Does lookup data need training data for each data?

Hi, I am working on a bot and there is a alot of products in lookup table, so I just want to ask do I have to add training data for each and every product mentioned in lookup because there are many lookups for every item. So the probability of count if (n_products times n_colors) times training data. If there is any optimize solution please feel free to suggest.

Just so I understand correctly, you’ve got a lookup table that you’re using with a regex entity extractor and you’re worried that you’re only capturing part of the entity?

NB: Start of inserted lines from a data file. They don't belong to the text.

(** * MythOS console: state store, navigation and view of [frontend/src/App.js]

    A shallow embedding of the [MythosConsole] React component: the six
    [useState] cells, the three asynchronous protocols ([loadMythosData],
    [processInteraction], [generateDream]), the tab buttons and the JSX tree
    returned by the component, followed by the properties of the console's
    state-and-view synchronisation. *)

From Stdlib Require Import String List Bool NArith QArith Lia.
From Stdlib Require Import DecimalString DecimalN.
Import ListNotations.

Close Scope Q_scope.
Open Scope string_scope.
Open Scope list_scope.

(** ** Data received from the remote service *)

(** The fields of a narrative that the component reads (lines 194-212). *)
Record NarrativeFragment := {
  n_id : string;
  title : string;
  n_prose : string;
  archetype : string;
  n_emotional_tone : string;
  tags : list string
}.

(** The fields of a dream that the component reads (lines 247-263).  The
    resonance score is a JSON number; rationals stand in for it, and nothing
    below computes with it. *)
Record DreamScenario := {
  d_id : string;
  name_suggestion : string;
  d_prose : string;
  d_emotional_tone : string;
  resonance_score : Q;
  timestamp : string
}.

(** The stats object.  It starts as [{}] (line 13), so every field may be
    missing. *)
Record AggregateStats := {
  total_narratives : option N;
  total_dreams : option N;
  dominant_archetype : option string;
  dominant_emotion : option string
}.

(** [newInteraction] (lines 16-20); it is also the body of the POST. *)
Record InteractionDraft := {
  user_interaction : string;
  ai_response : string;
  outcome : string
}.

(** ** The component's state: one field per [useState] cell (lines 11-20) *)

Record Store := {
  narratives : list NarrativeFragment;
  dreams : list DreamScenario;
  stats : AggregateStats;
  loading : bool;
  activeTab : string;
  newInteraction : InteractionDraft
}.

Definition empty_stats : AggregateStats :=
  {| total_narratives := None; total_dreams := None;
     dominant_archetype := None; dominant_emotion := None |}.

Definition blank_draft : InteractionDraft :=
  {| user_interaction := ""; ai_response := ""; outcome := "success" |}.

(** The arguments of the six [useState] calls. *)
Definition initial_store : Store :=
  {| narratives := [];
     dreams := [];
     stats := empty_stats;
     loading := true;
     activeTab := "narratives";
     newInteraction := blank_draft |}.

(** ** The remote service as seen through axios *)

(** The five requests of the component, indexed by the type of
    [response.data].  Payloads are taken to be well formed. *)
Inductive Request : Type -> Type :=
| GetNarratives : Request (list NarrativeFragment)
| GetDreams : Request (list DreamScenario)
| GetStats : Request AggregateStats
| PostProcess (body : InteractionDraft) : Request NarrativeFragment
| PostDream : Request DreamScenario.

Inductive Verb := GET | POST.

Definition verb {X} (r : Request X) : Verb :=
  match r with
  | GetNarratives | GetDreams | GetStats => GET
  | PostProcess _ | PostDream => POST
  end.

(** [API] of line 7, and the URL each request goes to. *)
Definition API (BACKEND_URL : string) : string := BACKEND_URL ++ "/api".

Definition url (BACKEND_URL : string) {X} (r : Request X) : string :=
  API BACKEND_URL ++
  match r with
  | GetNarratives => "/mythology/narratives"
  | GetDreams => "/mythology/dreams"
  | GetStats => "/mythology/stats"
  | PostProcess _ => "/mythology/process"
  | PostDream => "/mythology/dream"
  end.

(** What an axios promise rejects with. *)
Inductive Error :=
| NetworkError (message : string)
| BadStatus (code : N).

(** A promise returned by axios, seen from the moment it settles: when, and
    with what.  [inl] is a rejection, [inr] the fulfilment value. *)
Record Promise (X : Type) := {
  settles_at : nat;
  settled : Error + X
}.
Arguments settles_at {X} _.
Arguments settled {X} _.

(** The service: the answer to the [k]-th request the component sends. *)
Definition Service := forall X, nat -> Request X -> Promise X.

(** [Promise.all] on three promises: fulfilled with the three values when all
    are, otherwise rejected with the reason of the rejection that comes
    first in time (the earlier array element on a tie). *)
Definition rejection {X} (p : Promise X) : option (nat * Error) :=
  match settled p with
  | inl e => Some (settles_at p, e)
  | inr _ => None
  end.

Definition earlier (a b : option (nat * Error)) : option (nat * Error) :=
  match a, b with
  | None, _ => b
  | _, None => a
  | Some (ta, _), Some (tb, _) => if Nat.leb ta tb then a else b
  end.

Definition first_rejection {X Y Z}
    (p1 : Promise X) (p2 : Promise Y) (p3 : Promise Z) : option (nat * Error) :=
  earlier (rejection p1) (earlier (rejection p2) (rejection p3)).

Definition Promise_all {X Y Z}
    (p1 : Promise X) (p2 : Promise Y) (p3 : Promise Z) : Promise (X * Y * Z) :=
  match settled p1, settled p2, settled p3 with
  | inr x, inr y, inr z =>
      {| settles_at := Nat.max (settles_at p1) (Nat.max (settles_at p2) (settles_at p3));
         settled := inr (x, y, z) |}
  | _, _, _ =>
      match first_rejection p1 p2 p3 with
      | Some (t, e) => {| settles_at := t; settled := inl e |}
      | None => (* not reached: one of the three is rejected *)
          {| settles_at := 0; settled := inl (NetworkError "") |}
      end
  end.

(** ** Asynchronous code as a state-and-exception monad with a timeline *)

(** What the component does that can be seen from outside or changes it. *)
Inductive Event :=
| Sent {X} (r : Request X)
| SetNarratives | SetDreams | SetStats | SetLoading | SetActiveTab
| SetNewInteraction
| ConsoleError (label : string) (e : Error).

(** One entry per event, with the store as it is right after the event. *)
Definition Timeline := list (Event * Store).

Inductive Completion (A : Type) :=
| Returned (a : A)
| Threw (e : Error).
Arguments Returned {A} _.
Arguments Threw {A} _.

(** The component between two events: its store and the number of requests
    it has sent so far.  A run below is one operation from its call to its
    end, with no other operation of the console interleaved. *)
Record Console := {
  store : Store;
  sent : nat
}.

Definition Async (A : Type) : Type :=
  Service -> Console -> Completion A * Console * Timeline.

Definition ret {A} (a : A) : Async A :=
  fun _ c => (Returned a, c, []).

Definition bind {A B} (m : Async A) (k : A -> Async B) : Async B :=
  fun srv c =>
    match m srv c with
    | (Returned a, c1, t1) =>
        let '(r, c2, t2) := k a srv c1 in (r, c2, t1 ++ t2)
    | (Threw e, c1, t1) => (Threw e, c1, t1)
    end.

Definition try_catch {A} (body : Async A) (handler : Error -> Async A) : Async A :=
  fun srv c =>
    match body srv c with
    | (Returned a, c1, t1) => (Returned a, c1, t1)
    | (Threw e, c1, t1) =>
        let '(r, c2, t2) := handler e srv c1 in (r, c2, t1 ++ t2)
    end.

Declare Scope async_scope.
Delimit Scope async_scope with async.
Notation "x <- m ;; k" := (bind m (fun x => k))
  (at level 100, m at next level, right associativity) : async_scope.
Notation "' p <- m ;; k" := (bind m (fun p => k))
  (at level 100, p pattern, m at next level, right associativity) : async_scope.
Notation "m ;; k" := (bind m (fun _ => k))
  (at level 100, right associativity) : async_scope.
Open Scope async_scope.

(** A [useState] setter called with an updater function. *)
Definition update (ev : Event) (f : Store -> Store) : Async unit :=
  fun _ c =>
    let s := f (store c) in
    (Returned tt, {| store := s; sent := sent c |}, [(ev, s)]).

(** The value a closure reads from the current render. *)
Definition read {A} (field : Store -> A) : Async A :=
  fun _ c => (Returned (field (store c)), c, []).

(** [axios.get(...)] / [axios.post(...)]: the request leaves at once and the
    call returns a promise. *)
Definition axios {X} (r : Request X) : Async (Promise X) :=
  fun srv c =>
    (Returned (srv X (sent c) r),
     {| store := store c; sent := S (sent c) |},
     [(Sent r, store c)]).

(** [await p]: the fulfilment value, or the rejection reason thrown. *)
Definition await {X} (p : Promise X) : Async X :=
  fun _ c =>
    match settled p with
    | inr x => (Returned x, c, [])
    | inl e => (Threw e, c, [])
    end.

(** [console.error(label, error)]. *)
Definition console_error (label : string) (e : Error) : Async unit :=
  fun _ c => (Returned tt, c, [(ConsoleError label e, store c)]).

(** A call of an async function whose promise is dropped: the caller neither
    waits for it nor sees its rejection. *)
Definition unawaited (m : Async unit) : Async unit :=
  fun srv c => let '(_, c1, t1) := m srv c in (Returned tt, c1, t1).

(** *** The six setters *)

Definition setNarratives (f : list NarrativeFragment -> list NarrativeFragment) : Async unit :=
  update SetNarratives (fun s =>
    {| narratives := f (narratives s); dreams := dreams s; stats := stats s;
       loading := loading s; activeTab := activeTab s;
       newInteraction := newInteraction s |}).

Definition setDreams (f : list DreamScenario -> list DreamScenario) : Async unit :=
  update SetDreams (fun s =>
    {| narratives := narratives s; dreams := f (dreams s); stats := stats s;
       loading := loading s; activeTab := activeTab s;
       newInteraction := newInteraction s |}).

Definition setStats (v : AggregateStats) : Async unit :=
  update SetStats (fun s =>
    {| narratives := narratives s; dreams := dreams s; stats := v;
       loading := loading s; activeTab := activeTab s;
       newInteraction := newInteraction s |}).

Definition setLoading (v : bool) : Async unit :=
  update SetLoading (fun s =>
    {| narratives := narratives s; dreams := dreams s; stats := stats s;
       loading := v; activeTab := activeTab s;
       newInteraction := newInteraction s |}).

Definition setActiveTab (v : string) : Async unit :=
  update SetActiveTab (fun s =>
    {| narratives := narratives s; dreams := dreams s; stats := stats s;
       loading := loading s; activeTab := v;
       newInteraction := newInteraction s |}).

Definition setNewInteraction (v : InteractionDraft) : Async unit :=
  update SetNewInteraction (fun s =>
    {| narratives := narratives s; dreams := dreams s; stats := stats s;
       loading := loading s; activeTab := activeTab s;
       newInteraction := v |}).

(** ** The three protocols (lines 26-69) *)

Definition loadMythosData : Async unit :=
  try_catch
    (narrativesP <- axios GetNarratives ;;
     dreamsP <- axios GetDreams ;;
     statsP <- axios GetStats ;;
     '(narrativesRes, dreamsRes, statsRes) <-
        await (Promise_all narrativesP dreamsP statsP) ;;
     setNarratives (fun _ => narrativesRes) ;;
     setDreams (fun _ => dreamsRes) ;;
     setStats statsRes ;;
     setLoading false)
    (fun error =>
       console_error "Error loading MythOS data:" error ;;
       setLoading false).

Definition processInteraction : Async unit :=
  try_catch
    (body <- read newInteraction ;;
     responseP <- axios (PostProcess body) ;;
     response <- await responseP ;;
     setNarratives (fun prev => response :: prev) ;;
     setNewInteraction
       {| user_interaction := ""; ai_response := ""; outcome := "success" |} ;;
     statsP <- axios GetStats ;;
     statsRes <- await statsP ;;
     setStats statsRes)
    (fun error => console_error "Error processing interaction:" error).

Definition generateDream : Async unit :=
  try_catch
    (responseP <- axios PostDream ;;
     response <- await responseP ;;
     setDreams (fun prev => response :: prev) ;;
     unawaited loadMythosData)
    (fun error => console_error "Error generating dream:" error).

(** The effect of line 22: the component loads once, when it mounts. *)
Definition mount : Async unit := unawaited loadMythosData.

(** ** The rendered tree (lines 103-333) *)

(** An element keeps what decides behaviour: its tag, its handlers, whether
    it is disabled and its value.  [className], [placeholder], [rows] and
    [key] are left out; so are the two colour tables (lines 71-101), which
    only feed [className]. *)
#[warnings="-register-all"]
Inductive VNode :=
| Text (s : string)
| MathRound (x : Q)
| LocaleString (date : string)
| El (tag : string)
     (onClick : option (Async unit))
     (onChange : option (string -> Async unit))
     (disabled : bool)
     (value : option string)
     (children : list VNode).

Lookup table has products_category, products_sub_category, color, gender, brand names. This bot is being used for e-comm product search from my own database. So, in training data. Here is training data that I added:

 intent: product_inquiry
  examples: |
    - I want a product
    - I want to buy something
    - show me [Laptop](sub_category)
    - show me [Mobiles](sub_category)
    - show me [Shoes](sub_category)
    - show me [Monitors](sub_category)
    - I want a 17 inch [laptop](sub_category)
    - [laptops](sub_category) starting from [20000](min)
    - [smartphones](sub_category) starting from [20000](min)
    - can you show me [rose gold](color) [smartphones](sub_category) starting from [5000](min)
    - [pink](color) [shoes](sub_category)
    - [blue](color) [shoes](sub_category) for [men](gender)
    - [green](color) [shoes](sub_category) for sports
    - [shoes](sub_category) for running
    - Show me [Men's Clothing](sub_category)
    - i would like to see [Men's clothing](sub_category)
    - Show me [Women's Clothing](sub_category)
    - can you show me [Women's clothing](sub_category)
    - 19 inch [monitor](sub_category) from [hp](brand)
    - show me some [monitors](sub_category)
    - gaming [monitors](sub_category) under [7000](max)
    - [HP](brand) [Laptops](sub_category) with [Black](color)
    - [women](gender) sports [shoes](sub_category) starting from [1000](min)
    - [sports shoes](sub_category) under [700](max)
    - [casual shoes](sub_category) under [800](max) and starting from [200](min)

so lookup table such as sub category has more than 10 examples and brand names are also having more than 10 names. So, how do I write my training data that it predict even the name which is not added in training data but it is inside lookup table. Here, I am not using any regex right now.

It sounds like you may want to use the RegexEntityextractor. You can put all strings that match your entities into a lookup table which in turn can be detected by this component. As long as it appears in the lookup it doesn’t need to also be in your training data.

There’s also more information on lookups and extractors here.

Thanks, I forgot to add use_lookup_table = True. Now, I added it is working perfectly and I don’t need more training data too.